The last component of the product is access to FactSet’s Events Standard DataFeed, which contains historical and forward-looking metadata associated to company events ranging from event type, date, time, and participant information. The CE_PARTICIPANTS table aggregates event participants for all calls from May 2012 to present day (May 2012 is when FactSet began tagging transcript with FactSet People Identifiers). Without even having to enter an XML transcript, users can explore the linkages of events, companies and participants. For example, Figure 7 shows how you can leverage this table by depicting the most active analyst participants by industry in 2017 (for each analyst, the FactSet Person Identifier is included alongside their name).
Example Use Case
A common approach with unstructured content is to calculate a sentiment value. A simple but relevant example of this application can be achieved by analyzing Tesla’s third quarter earnings call from 2016, using a combination of FactSet’s XML Transcripts and an out of the box natural language processing packages (NLP) in Python.

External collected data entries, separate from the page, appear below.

Lemma mw_run_inv s t c pc s' :
  mw_inv s → mw_calls s !! t = Some pc → mw_run s t c pc = Some s' → mw_inv s'.
Proof.
  intros Hinv Ht Hrun. pose proof Hinv as (Hl & Hc & Hcap & Hp).
  assert (∀ next, ccap (mw_msgCh (do_acquire s t next)) = 1%nat ∧
    mw_panic (do_acquire s t next) = false) as Hacq by (intros; unfold do_acquire; by case_match).
  assert (ccap (mw_msgCh (do_release s t)) = 1%nat ∧ mw_panic (do_release s t) = false) as Hrel
    by (unfold do_release; by case_match).
  destruct pc; simplify_eq/=.
  - split_and!; [eauto with mw| |apply Hacq..]. eapply closed_inv_do_acquire; eauto.
  - split_and!; [eapply lock_set_call; eauto; by case_match|by apply mw_check_inv|done..].
  - pose proof Hc as (_ & Hop & Hsel & _). pose proof (Hop (Hsel _ _ Ht)) as Hopen.
    destruct c.
    { case_match; simplify_eq. split_and!; [by eapply lock_set_call; eauto| |done..].
      apply closed_inv_set_call; [done..|by rewrite Ht]. }
    destruct (chan_send m (mw_msgCh s)) eqn:Hs; simplify_eq.
    + apply chan_send_Sent in Hs as (? & Hcl' & Hcap' & _ & _).
      split_and!; [by eapply (lock_set_call (set_msgCh s _)); eauto| |simpl; congruence|done].
      apply (closed_inv_set_call (set_msgCh s _)); [|done|done|simpl; by rewrite Ht].
      apply closed_inv_set_msgCh; [congruence|done].
    + by apply chan_send_open in Hs.
  - split_and!; [by eauto with mw|by eauto with mw|apply Hrel..].
  - split_and!; [eauto with mw| |apply Hacq..]. eapply closed_inv_do_acquire; eauto.
  - split_and!; [|by apply mw_cas_inv|by case_match|by case_match].
    case_match; [eapply (lock_set_call (set_closed s 1))|eapply lock_set_call]; eauto.
  - pose proof Hc as (_ & _ & _ & Hcl & _). destruct (Hcl _ Ht) as [_ Hopen].
    destruct (chan_close (mw_msgCh s)) as [c'|] eqn:Hcc; simplify_eq.
    + split_and!; [by eapply (lock_set_call (set_msgCh s c')); eauto|by apply mw_close_inv| |done].
      apply chan_close_Some in Hcc as (_ & _ & _ & Hcap'). simpl. congruence.
    + unfold chan_close in Hcc. by rewrite Hopen in Hcc.
  - split_and!; [by eauto with mw|by eauto with mw|apply Hrel..].
Qed.

Lemma mw_inv_inductive : inductive_invariant mw_step (eq newMsgWaitValue) mw_inv.
Proof.
  split.
  - intros s <-. split_and!; try done.
    + exists None. split_and!; [done|..]; intros; by simplify_map_eq.
    + split_and!; try done; [by left|..]; intros; by simplify_map_eq.
  - intros s e s' Hinv Hstep. unfold mw_step in Hstep. pose proof Hinv as (Hl & Hc & Hcap & Hp).
    rewrite Hp in Hstep. destruct e; split_step Hstep.
    + split_and!; [by eapply lock_new_call| |done..]. apply closed_inv_set_call; [done..|congruence].
    + split_and!; [by eapply lock_new_call| |done..]. apply closed_inv_set_call; [done..|congruence].
    + by eapply mw_run_inv.
    + by split_and!.
    + apply chan_recv_Received in E as (_ & Hcap' & Hcl).
      split_and!; [done|by apply closed_inv_set_msgCh|simpl; congruence|done].
Qed.

Lemma mw_reachable_inv s : mw_reachable s → mw_inv s.
Proof. apply invariant_reachable, mw_inv_inductive. Qed.

(** However the calls of send and close interleave, at most one of them is in the critical
    section, the channel is never sent to after it was closed and never closed twice (no
    run-time panic), and it never holds more than one message. *)
Theorem msgwait_safe s :
  mw_reachable s →
  mw_panic s = false ∧
  (∀ t pc t' pc', mw_calls s !! t = Some pc → mw_calls s !! t' = Some pc' →
    in_cs pc = true → in_cs pc' = true → t = t') ∧
  (∀ t m, mw_calls s !! t = Some (SSelect m) → cclosed (mw_msgCh s) = false) ∧
  (∀ t, mw_calls s !! t = Some CCloseCh → cclosed (mw_msgCh s) = false).
Proof.
  intros (Hl & (_ & Hop & Hsel & Hcl & _) & _ & Hp)%mw_reachable_inv.
  split_and!; [done|by eauto using lock_unique|by eauto|]. intros t Ht. by apply Hcl in Ht as [].
Qed.

(** ** Linearizability *)

(** The slot as its users see it. *)
Record slot : Type := MkSlot { slot_buf : list Msg; slot_closed : bool }.

(** What one operation does to the slot, all at once. *)
Inductive slot_step (cancel : bool) : slot → mw_event → slot → Prop :=
| slot_send t m :            (* delivered: the slot was open and empty *)
    slot_step cancel (MkSlot [] false) (CallSend t m) (MkSlot [m] false)
| slot_send_closed t m b :   (* the slot is closed: the message is dropped *)
    slot_step cancel (MkSlot b true) (CallSend t m) (MkSlot b true)
| slot_send_cancelled t m b :  (* the session is over: the message is dropped *)
    cancel = true → slot_step cancel (MkSlot b false) (CallSend t m) (MkSlot b false)
| slot_close t b c :         (* closing is idempotent and keeps a message not yet received *)
    slot_step cancel (MkSlot b c) (CallClose t) (MkSlot b true)
| slot_recv m c :
    slot_step cancel (MkSlot [m] c) Recv (MkSlot [] c).

Definition slot_of (s : msgWaitValue) : slot :=
  MkSlot (cbuf (mw_msgCh s)) (cclosed (mw_msgCh s)).

(** The operation that takes effect at an event, if one does. *)
Definition effect (s : msgWaitValue) (e : mw_event) : option mw_event :=
  match e with
  | Run t _ =>
      match mw_calls s !! t with
      | Some (SCheck m) => if mw_closed s =? 1 then Some (CallSend t m) else None
      | Some (SSelect m) => Some (CallSend t m)
      | Some CCas => if mw_closed s =? 0 then None else Some (CallClose t)
      | Some CCloseCh => Some (CallClose t)
      | _ => None
      end
  | Recv => Some Recv
  | _ => None
  end.

(** Whether a call has yet to take effect. *)
Definition effects_left (pc : mw_pc) : nat :=
  match pc with
  | SAcquire _ | SCheck _ | SSelect _ | CAcquire | CCas | CCloseCh => 1
  | SRelease | CRelease | MDone => 0
  end.

Definition buf_bound (s : msgWaitValue) : Prop := (length (cbuf (mw_msgCh s)) ≤ 1)%nat.

Lemma buf_bound_step s e s' : mw_inv s → buf_bound s → mw_step s e = Some s' → buf_bound s'.
Proof.
  intros (_ & _ & Hcap & Hp) Hb Hstep. unfold mw_step in Hstep. rewrite Hp in Hstep.
  unfold mw_run, do_acquire, do_release, buf_bound in *.
  split_step Hstep; repeat case_match; simplify_eq/=; try done; chan_facts.
  - match goal with H : cbuf _ = _ |- _ => rewrite H end. rewrite length_app. simpl. lia.
  - by match goal with H : cbuf _ = cbuf _ |- _ => rewrite H end.
  - match goal with H : cbuf _ = _ :: _ |- _ => rewrite H in Hb end. simpl in Hb. lia.
Qed.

By using machine-readable files alongside Python’s Natural Language Toolkit package, the call can be diagrammed to identify how the sentiment of Elon Musk’s comments changed between the Management Discussion Section (the prepared remarks) and the Question and Answer (off-the-cuff). Figure 6 shows the sentiment of the call, which has been quantified by leveraging a popular NLP algorithm known as the VADER model. The average sentiment of the call was positive, with a score of approximately 0.2 (orange dashed line), but the range of values varied quite dramatically from the Management Discussion to the Q&A, where the tone of the call took a turn for the worse upon mention of recent fatalities involving Tesla’s Autopilot.
A simple script like this addresses a critical challenge facing fundamental investors. In this scenario, an analyst would be able to receive an output from this call and immediately understand the average tone, notable headwinds, and if other analysts are overly bullish, bearish, or neutral. That type of intelligence allows analysts to create a benchmark that can be cross-referenced across their coverage list, in turn allowing them to allocate their time accordingly. In other words, if Tesla’s overall tone was positive, it may signal that more time could be directed to other ideas or calls where the outcome was more varied.
Shifting to the Question and Answer section, the same sentiment analysis can be performed on the questions asked by analysts. By leveraging FactSet Symbology (more specifically, the permanent individual identifiers), additional context to analyst comments can be added by joining to data from FactSet Estimates Detail database, which allows for a comparison of sentiment and the analyst’s recommendations on Tesla heading into the call.
Following the same methodology as above, we plot out the sentence for each analyst. Red diamonds represent analysts with a sell rating, yellow triangles represent holds, and green checks are buys.
The ability to blend unstructured and structured content seamlessly is crucial for a quantitative investor. By leveraging FactSet Symbology at the individual level, it facilitates the exploration of patterns and trends at a more granular level comparing Transcripts and Estimates. For example, are companies more likely to call on analysts with favorable ratings after or before a down quarter? Are analysts who participate on company earnings calls more accurate than their peers who do not? This example highlights how symbology at the individual level unlocks the ability to augment or enhance existing models.
By employing an algorithm to do the work, these techniques can be applied across a full history of transcripts to see how language, participation, and affiliation can serve as leading indicators for future performance. Approaches like this can enhance existing factors or introduce efficiencies to the often-manual task of listening to earnings calls.